TASK DETAILS - Please take the lines from the one holding "only as the" through the one holding "From stdpp Require" in the data below and copy them exactly.

** RECORDS SUPPLIED follows **

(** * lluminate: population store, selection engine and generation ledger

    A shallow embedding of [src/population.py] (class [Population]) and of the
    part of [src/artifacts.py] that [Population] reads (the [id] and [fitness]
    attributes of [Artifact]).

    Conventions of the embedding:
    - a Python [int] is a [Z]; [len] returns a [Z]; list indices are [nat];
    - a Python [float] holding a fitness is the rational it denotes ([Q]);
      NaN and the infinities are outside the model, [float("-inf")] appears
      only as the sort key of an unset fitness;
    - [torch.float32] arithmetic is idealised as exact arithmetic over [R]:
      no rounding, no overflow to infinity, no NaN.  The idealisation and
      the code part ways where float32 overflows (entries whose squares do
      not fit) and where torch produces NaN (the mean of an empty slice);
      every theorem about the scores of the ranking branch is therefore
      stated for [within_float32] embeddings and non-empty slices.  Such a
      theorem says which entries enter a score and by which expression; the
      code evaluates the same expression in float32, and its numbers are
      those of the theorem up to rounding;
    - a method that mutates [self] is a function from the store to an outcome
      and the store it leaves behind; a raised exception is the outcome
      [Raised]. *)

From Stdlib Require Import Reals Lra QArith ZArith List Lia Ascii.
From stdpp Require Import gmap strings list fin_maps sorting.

** End of RECORDS SUPPLIED **
** RECORDS SUPPLIED follows **

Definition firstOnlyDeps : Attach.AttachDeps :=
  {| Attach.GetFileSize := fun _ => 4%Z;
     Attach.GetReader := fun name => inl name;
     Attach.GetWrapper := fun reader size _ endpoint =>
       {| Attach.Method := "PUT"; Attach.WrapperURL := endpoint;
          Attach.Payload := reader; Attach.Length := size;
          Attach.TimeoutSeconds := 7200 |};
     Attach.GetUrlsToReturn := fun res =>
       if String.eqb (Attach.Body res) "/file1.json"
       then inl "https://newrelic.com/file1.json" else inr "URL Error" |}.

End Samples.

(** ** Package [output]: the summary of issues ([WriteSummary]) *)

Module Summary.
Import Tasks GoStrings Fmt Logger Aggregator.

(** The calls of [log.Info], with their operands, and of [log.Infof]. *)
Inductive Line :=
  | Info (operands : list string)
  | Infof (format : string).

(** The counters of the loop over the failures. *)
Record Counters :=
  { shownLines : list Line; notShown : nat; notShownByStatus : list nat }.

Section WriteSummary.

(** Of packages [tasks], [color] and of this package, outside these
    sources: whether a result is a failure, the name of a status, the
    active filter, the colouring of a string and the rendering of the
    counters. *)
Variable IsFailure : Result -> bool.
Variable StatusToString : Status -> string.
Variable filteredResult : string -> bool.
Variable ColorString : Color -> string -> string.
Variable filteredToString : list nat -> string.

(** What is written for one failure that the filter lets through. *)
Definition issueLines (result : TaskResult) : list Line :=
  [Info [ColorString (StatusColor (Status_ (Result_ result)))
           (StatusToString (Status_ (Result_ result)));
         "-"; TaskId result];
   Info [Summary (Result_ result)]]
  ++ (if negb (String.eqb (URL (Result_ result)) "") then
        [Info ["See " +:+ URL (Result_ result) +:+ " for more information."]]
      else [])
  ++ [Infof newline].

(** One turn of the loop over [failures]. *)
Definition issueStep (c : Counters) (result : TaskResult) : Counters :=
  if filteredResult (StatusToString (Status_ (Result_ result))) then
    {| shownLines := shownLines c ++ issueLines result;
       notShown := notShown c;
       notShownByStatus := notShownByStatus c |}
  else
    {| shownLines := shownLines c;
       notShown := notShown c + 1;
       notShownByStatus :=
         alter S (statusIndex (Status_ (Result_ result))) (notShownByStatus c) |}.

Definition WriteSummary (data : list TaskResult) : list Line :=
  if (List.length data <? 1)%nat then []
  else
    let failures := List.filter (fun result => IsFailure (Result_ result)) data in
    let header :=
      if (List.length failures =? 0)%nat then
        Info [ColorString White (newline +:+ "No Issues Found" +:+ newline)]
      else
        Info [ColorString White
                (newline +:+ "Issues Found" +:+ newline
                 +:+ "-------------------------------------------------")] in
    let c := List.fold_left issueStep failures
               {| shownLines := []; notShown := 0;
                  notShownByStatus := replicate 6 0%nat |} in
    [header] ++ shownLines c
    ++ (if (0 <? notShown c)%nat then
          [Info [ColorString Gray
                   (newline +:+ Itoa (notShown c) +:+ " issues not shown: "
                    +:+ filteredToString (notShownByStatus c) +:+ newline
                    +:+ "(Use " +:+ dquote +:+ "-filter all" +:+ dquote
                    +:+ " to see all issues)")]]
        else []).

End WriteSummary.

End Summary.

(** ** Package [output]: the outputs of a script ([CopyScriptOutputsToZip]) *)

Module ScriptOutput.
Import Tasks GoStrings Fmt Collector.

** End of RECORDS SUPPLIED **

ANSWER FOR THE TASK -
      only as the sort key of an unset fitness;
    - [torch.float32] arithmetic is idealised as exact arithmetic over [R]:
      no rounding, no overflow to infinity, no NaN.  The idealisation and
      the code part ways where float32 overflows (entries whose squares do
      not fit) and where torch produces NaN (the mean of an empty slice);
      every theorem about the scores of the ranking branch is therefore
      stated for [within_float32] embeddings and non-empty slices.  Such a
      theorem says which entries enter a score and by which expression; the
      code evaluates the same expression in float32, and its numbers are
      those of the theorem up to rounding;
    - a method that mutates [self] is a function from the store to an outcome
      and the store it leaves behind; a raised exception is the outcome
      [Raised]. *)

From Stdlib Require Import Reals Lra QArith ZArith List Lia Ascii.
From stdpp Require Import gmap strings list fin_maps sorting.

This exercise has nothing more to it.